Go through the entries below from the first line and transcribe each one exactly, ending with the line that contains "Definition utf8_wrong_len (l".

Top of Available records

Fixpoint utf8_scan_aux (fuel : nat) (l : list Z) (upto : nat) : nat * utf8_end :=
  match fuel, l with
  | _, [] => (upto, AllValid)
  | O, _ => (upto, Wrong)
  | S fuel, _ =>
      match utf8_first l with
      | Char w => utf8_scan_aux fuel (drop w l) (upto + w)
      | Incomplete => (upto, Unfinished)
      | Invalid => (upto, Wrong)
      end
  end.
Definition utf8_scan (l : list Z) : nat * utf8_end := utf8_scan_aux (length l) l 0.

Definition utf8_valid (l : list Z) : bool :=
  match (utf8_scan l).2 with AllValid => true | _ => false end.

(** [String::from_utf8_lossy]: every wrong piece becomes U+FFFD. A piece is the
    longest start of a character that the bytes spell. *)
Definition utf8_wrong_len (l : list Z) : nat :=
  match l with
  | b0 :: b1 :: r =>
      match announced b0 with
      | Some (S _) =>
          if second_ok b0 b1 then
            match r with b2 :: _ => if is_cont b2 then 3 else 2 | [] => 2 end%nat
          else 1%nat
      | _ => 1%nat
      end
  | _ => 1%nat
  end.

Fixpoint utf8_lossy_aux (fuel : nat) (l : list Z) : list Z :=
  match fuel, l with
  | _, [] => []
  | O, _ => l
  | S fuel, _ =>
      match utf8_first l with
      | Char w => take w l ++ utf8_lossy_aux fuel (drop w l)
      | Incomplete => [239; 191; 189]
      | Invalid => [239; 191; 189] ++ utf8_lossy_aux fuel (drop (utf8_wrong_len l) l)
      end
  end.
Definition utf8_lossy (l : list Z) : list Z := utf8_lossy_aux (length l) l.

(** [str::is_char_boundary]. *)
Definition is_char_boundary (l : list Z) (i : nat) : bool :=
  if (i =? 0)%nat then true
  else match l !! i with
       | None => (i =? length l)%nat
       | Some b => negb (is_cont b)
       end.

(** ** Decimal integers *)

Fixpoint dec_aux (fuel : nat) (n : Z) (acc : list Z) : list Z :=
  match fuel with
  | O => acc
  | S fuel =>
      let acc := (48 + n mod 10) :: acc in
      if n / 10 =? 0 then acc else dec_aux fuel (n / 10) acc
  end.

(** [to_string] of an unsigned integer; a number has at most as many decimal
    digits as binary ones. *)
Definition dec_nat (n : Z) : list Z := dec_aux (S (Z.to_nat (Z.log2 n))) n [].

(** [to_string] of a signed integer. *)
Definition dec (n : Z) : list Z :=
  if n <? 0 then lit "-" ++ dec_nat (- n) else dec_nat n.

Definition is_digit (b : Z) : bool := in_range 48 57 b.

Fixpoint digits (l : list Z) (acc : Z) : option Z :=
  match l with
  | [] => Some acc
  | b :: l => if is_digit b then digits l (acc * 10 + (b - 48)) else None
  end.

(** [str::parse] for integers: an optional sign (a minus only for signed
    types), at least one digit, digits only, and the result within the type. *)
Definition parse_int (signed : bool) (lo hi : Z) (l : list Z) : option Z :=
  let check (o : option Z) :=
    match o with
    | Some n => if (lo <=? n) && (n <=? hi) then Some n else None
    | None => None
    end in
  match l with
  | [] => None
  | b :: r =>
      if b =? 43 then match r with [] => None | _ => check (digits r 0) end
      else if (b =? 45) && signed then
        match r with [] => None | _ => check (option_map Z.opp (digits r 0)) end
      else check (digits l 0)
  end.

Definition i64_min : Z := - 2 ^ 63.
Definition i64_max : Z := 2 ^ 63 - 1.
Definition u32_max : Z := 2 ^ 32 - 1.
Definition usize_max : Z := 2 ^ 64 - 1.

Definition parse_i64 : list Z -> option Z := parse_int true i64_min i64_max.
Definition parse_u32 : list Z -> option Z := parse_int false 0 u32_max.

(** [{:x}] of an unsigned integer. *)
Definition hex_digit_lower (d : Z) : Z := if d <? 10 then 48 + d else 87 + d.
Fixpoint hex_aux (fuel : nat) (n : Z) (acc : list Z) : list Z :=
  match fuel with
  | O => acc
  | S fuel =>
      let acc := hex_digit_lower (n mod 16) :: acc in
      if n / 16 =? 0 then acc else hex_aux fuel (n / 16) acc
  end.
Definition hex_lower (n : Z) : list Z := hex_aux (S (Z.to_nat (Z.log2 n))) n [].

Bottom of Available records

Response:
Fixpoint utf8_scan_aux (fuel : nat) (l : list Z) (upto : nat) : nat * utf8_end :=
  match fuel, l with
  | _, [] => (upto, AllValid)
  | O, _ => (upto, Wrong)
  | S fuel, _ =>
      match utf8_first l with
      | Char w => utf8_scan_aux fuel (drop w l) (upto + w)
      | Incomplete => (upto, Unfinished)
      | Invalid => (upto, Wrong)
      end
  end.
Definition utf8_scan (l : list Z) : nat * utf8_end := utf8_scan_aux (length l) l 0.

Definition utf8_valid (l : list Z) : bool :=
  match (utf8_scan l).2 with AllValid => true | _ => false end.

(** [String::from_utf8_lossy]: every wrong piece becomes U+FFFD. A piece is the
    longest start of a character that the bytes spell. *)
Definition utf8_wrong_len (l : list Z) : nat :=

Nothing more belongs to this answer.